--- SOURCE MATERIAL ---

(* ===== verification/VidcMem.v ===== *)
(** The memory operations behind the video queues
    (video-driver/driver/vidc/src/msm_vidc_memory_ext.c and
    msm_vidc_memory.c): dma-bufs that are allocated, mapped into the kernel
    and attached to a device, register ranges mapped into the SMMU, and a page
    range mapped for DMA.  What they hold of the kernel is explicit
    ([vidc_resources]); the answers of the kernel are arguments. *)
From S2P Require Import Prelude VidcQueue.

(** enum msm_vidc_device_region *)
Definition MSM_VIDC_AON : Z := 1.
Definition MSM_VIDC_PROTOCOL_FENCE_CLIENT_VPU : Z := 2.
Definition MSM_VIDC_QTIMER : Z := 3.
Definition MSM_VIDC_DEVICE_REGION_MAX : Z := 4.

Record device_region_info := {
  dr_region : Z;
  dr_phy_addr : Z;
  dr_size : Z;
  dr_dev_addr : Z }.

(** What the platform offers: the regions of its context banks and its device
    regions. *)
Class VidcPlatform := {
  context_banks : list Z;
  device_regions : list device_region_info }.

(** What the driver holds of the kernel: the dma-bufs (by number), those of
    them attached to a device, the ranges mapped in the SMMU (device address,
    size), and how many page ranges are mapped for DMA. *)
Record vidc_resources := {
  next_buf : Z;
  live_bufs : list Z;
  attached_bufs : list Z;
  iommu_ranges : list (Z * Z);
  dma_pages : Z }.

Definition mem_set (dmabuf : option Z) (kvaddr : bool) (device_addr refcount : Z) (attach : bool)
    (m : msm_vidc_mem) : msm_vidc_mem :=
  {| vm_region := vm_region m; vm_size := vm_size m; vm_secure := vm_secure m;
     vm_map_kernel := vm_map_kernel m; vm_dmabuf := dmabuf; vm_kvaddr := kvaddr;
     vm_device_addr := device_addr; vm_refcount := refcount; vm_attach := attach;
     vm_phys_addr := vm_phys_addr m |}.
Definition set_bufs (next : Z) (live attached : list Z) (k : vidc_resources) : vidc_resources :=
  {| next_buf := next; live_bufs := live; attached_bufs := attached;
     iommu_ranges := iommu_ranges k; dma_pages := dma_pages k |}.
Definition set_ranges (r : list (Z * Z)) (k : vidc_resources) : vidc_resources :=
  {| next_buf := next_buf k; live_bufs := live_bufs k; attached_bufs := attached_bufs k;
     iommu_ranges := r; dma_pages := dma_pages k |}.
Definition set_pages (n : Z) (k : vidc_resources) : vidc_resources :=
  {| next_buf := next_buf k; live_bufs := live_bufs k; attached_bufs := attached_bufs k;
     iommu_ranges := iommu_ranges k; dma_pages := n |}.

(** What the kernel answers: to the allocation of a dma-buf with its kernel
    mapping, the words it holds or an error; to its attachment to the device,
    the device address or an error. *)
Record alloc_answer := {
  an_alloc : Z + list Z;
  an_attach : Z + Z }.

Section Mem.
Context `{VidcPlatform}.

Definition msm_vidc_get_context_bank_for_region (region : Z) : bool :=
  if (region =? 0) || (region >=? MSM_VIDC_REGION_MAX) then false
  else existsb (Z.eqb region) context_banks.

Definition venus_hfi_get_device_region_info (region : Z) : option device_region_info :=
  if (region =? 0) || (region >=? MSM_VIDC_DEVICE_REGION_MAX) then None
  else List.find (fun r => dr_region r =? region) device_regions.

(** msm_vidc_memory_free_ext *)
Definition msm_vidc_memory_free_ext (m : msm_vidc_mem) (k : vidc_resources) :
    Z * msm_vidc_mem * vidc_resources :=
  match vm_dmabuf m with
  | None => (- EINVAL, m, k)
  | Some b =>
      (0, mem_set None false (vm_device_addr m) (vm_refcount m) (vm_attach m) m,
       set_bufs (next_buf k) (List.remove Z.eq_dec b (live_bufs k)) (attached_bufs k) k)
  end.

(** msm_vidc_memory_alloc_ext; a failure after the allocation of the dma-buf
    (its lending or its kernel mapping) frees it again. *)
Definition msm_vidc_memory_alloc_ext (a : Z + list Z) (m : msm_vidc_mem) (k : vidc_resources) :
    Z * msm_vidc_mem * option (list Z) * vidc_resources :=
  if vm_secure m && negb ((vm_region m =? MSM_VIDC_SECURE_PIXEL)
                          || (vm_region m =? MSM_VIDC_SECURE_NONPIXEL)
                          || (vm_region m =? MSM_VIDC_SECURE_BITSTREAM))
  then (- EINVAL, m, None, k)
  else
    match a with
    | inl rc => (rc, mem_set None false (vm_device_addr m) (vm_refcount m) (vm_attach m) m, None, k)
    | inr words =>
        let b := next_buf k in
        (0, mem_set (Some b) (vm_map_kernel m) (vm_device_addr m) (vm_refcount m) (vm_attach m) m,
         if vm_map_kernel m then Some words else None,
         set_bufs (b + 1) (b :: live_bufs k) (attached_bufs k) k)
    end.

(** msm_vidc_memory_map_ext; [a] includes the check that the buffer is as
    secure as its region.  It is called with a dma-buf only. *)
Definition msm_vidc_memory_map_ext (a : Z + Z) (m : msm_vidc_mem) (k : vidc_resources) :
    Z * msm_vidc_mem * vidc_resources :=
  if negb (vm_refcount m =? 0)
  then (0, mem_set (vm_dmabuf m) (vm_kvaddr m) (vm_device_addr m) (u32 (vm_refcount m + 1)) (vm_attach m) m, k)
  else if negb (msm_vidc_get_context_bank_for_region (vm_region m)) then (- EIO, m, k)
  else
    match a, vm_dmabuf m with
    | inr addr, Some b =>
        (0, mem_set (vm_dmabuf m) (vm_kvaddr m) addr (vm_refcount m + 1) true m,
         set_bufs (next_buf k) (live_bufs k) (b :: attached_bufs k) k)
    | inr _, None => (- EINVAL, m, k)
    | inl rc, _ => (rc, m, k)
    end.

(** msm_vidc_memory_unmap_ext *)
Definition msm_vidc_memory_unmap_ext (m : msm_vidc_mem) (k : vidc_resources) :
    Z * msm_vidc_mem * vidc_resources :=
  if vm_refcount m =? 0 then (- EINVAL, m, k)
  else
    let n := vm_refcount m - 1 in
    if negb (n =? 0)
    then (0, mem_set (vm_dmabuf m) (vm_kvaddr m) (vm_device_addr m) n (vm_attach m) m, k)
    else
      (0, mem_set (vm_dmabuf m) (vm_kvaddr m) 0 n false m,
       match vm_dmabuf m with
       | Some b => set_bufs (next_buf k) (live_bufs k) (List.remove Z.eq_dec b (attached_bufs k)) k
       | None => k
       end).

(** msm_vidc_memory_alloc_map_ext, msm_vidc_memory_unmap_free_ext *)
Definition memory_alloc_map (a : alloc_answer) (m : msm_vidc_mem) (k : vidc_resources) :
    Z * msm_vidc_mem * option (list Z) * vidc_resources :=
  let '(rc, m, words, k) := msm_vidc_memory_alloc_ext (an_alloc a) m k in
  if negb (rc =? 0) then (- EINVAL, m, words, k)
  else
    let '(rc, m, k) := msm_vidc_memory_map_ext (an_attach a) m k in
    if negb (rc =? 0) then (- EINVAL, m, words, k) else (0, m, words, k).

Definition memory_unmap_free (m : msm_vidc_mem) (k : vidc_resources) : Z * msm_vidc_mem * vidc_resources :=
  let '(rc, m, k) := msm_vidc_memory_unmap_ext m k in
  if negb (rc =? 0) then (- EINVAL, m, k)
  else
    let '(rc, m, k) := msm_vidc_memory_free_ext m k in
    if negb (rc =? 0) then (- EINVAL, m, k) else (rc, m, k).

(** msm_vidc_iommu_map, msm_vidc_iommu_unmap: [a] is the answer of iommu_map *)
Definition msm_vidc_iommu_map (a : Z) (m : msm_vidc_mem) (k : vidc_resources) : Z * vidc_resources :=
  if negb (msm_vidc_get_context_bank_for_region (vm_region m)) then (- EIO, k)
  else if negb (a =? 0) then (a, k)
  else (a, set_ranges ((vm_device_addr m, vm_size m) :: iommu_ranges k) k).

Definition msm_vidc_iommu_unmap (m : msm_vidc_mem) (k : vidc_resources) : Z * msm_vidc_mem * vidc_resources :=
  if negb (msm_vidc_get_context_bank_for_region (vm_region m)) then (- EIO, m, k)
  else
    (0, {| vm_region := vm_region m; vm_size := 0; vm_secure := vm_secure m;
           vm_map_kernel := vm_map_kernel m; vm_dmabuf := vm_dmabuf m; vm_kvaddr := vm_kvaddr m;
           vm_device_addr := 0; vm_refcount := vm_refcount m; vm_attach := vm_attach m;
           vm_phys_addr := 0 |},
     set_ranges (filter (fun r => r <> (vm_device_addr m, vm_size m)) (iommu_ranges k)) k).

(** msm_vidc_dma_map_page, msm_vidc_dma_unmap_page: [a] is the DMA address or
    the mapping error *)
Definition msm_vidc_dma_map_page (a : Z + Z) (m : msm_vidc_mem) (k : vidc_resources) :
    Z * msm_vidc_mem * vidc_resources :=
  if negb (vm_refcount m =? 0)
  then (0, mem_set (vm_dmabuf m) (vm_kvaddr m) (vm_device_addr m) (u32 (vm_refcount m + 1)) (vm_attach m) m, k)
  else if negb (msm_vidc_get_context_bank_for_region (vm_region m)) then (- EIO, m, k)
  else
    match a with
    | inl rc => (rc, m, k)
    | inr addr =>
        (0, mem_set (vm_dmabuf m) (vm_kvaddr m) addr (vm_refcount m + 1) (vm_attach m) m,
         set_pages (dma_pages k + 1) k)
    end.

Definition msm_vidc_dma_unmap_page (m : msm_vidc_mem) (k : vidc_resources) :
    Z * msm_vidc_mem * vidc_resources :=
  if vm_refcount m =? 0 then (- EINVAL, m, k)
  else
    let n := vm_refcount m - 1 in
    let m := mem_set (vm_dmabuf m) (vm_kvaddr m) (vm_device_addr m) n (vm_attach m) m in
    if negb (msm_vidc_get_context_bank_for_region (vm_region m)) then (- EIO, m, k)
    else if negb (n =? 0) then (0, m, k)
    else (0, mem_set (vm_dmabuf m) (vm_kvaddr m) 0 n (vm_attach m) m, set_pages (dma_pages k - 1) k).
End Mem.
Arguments msm_vidc_get_context_bank_for_region : simpl never.
Arguments venus_hfi_get_device_region_info : simpl never.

---

### TASK PROMPT
There is a line with "m, words, k)." and a line with "let '(rc, m, k) := msm_vidc_memory_unmap_ext" above. Copy exactly those two lines and all lines between them, with nothing else.

### EXPECTED OUTPUT
    if negb (rc =? 0) then (- EINVAL, m, words, k) else (0, m, words, k).

Definition memory_unmap_free (m : msm_vidc_mem) (k : vidc_resources) : Z * msm_vidc_mem * vidc_resources :=
  let '(rc, m, k) := msm_vidc_memory_unmap_ext m k in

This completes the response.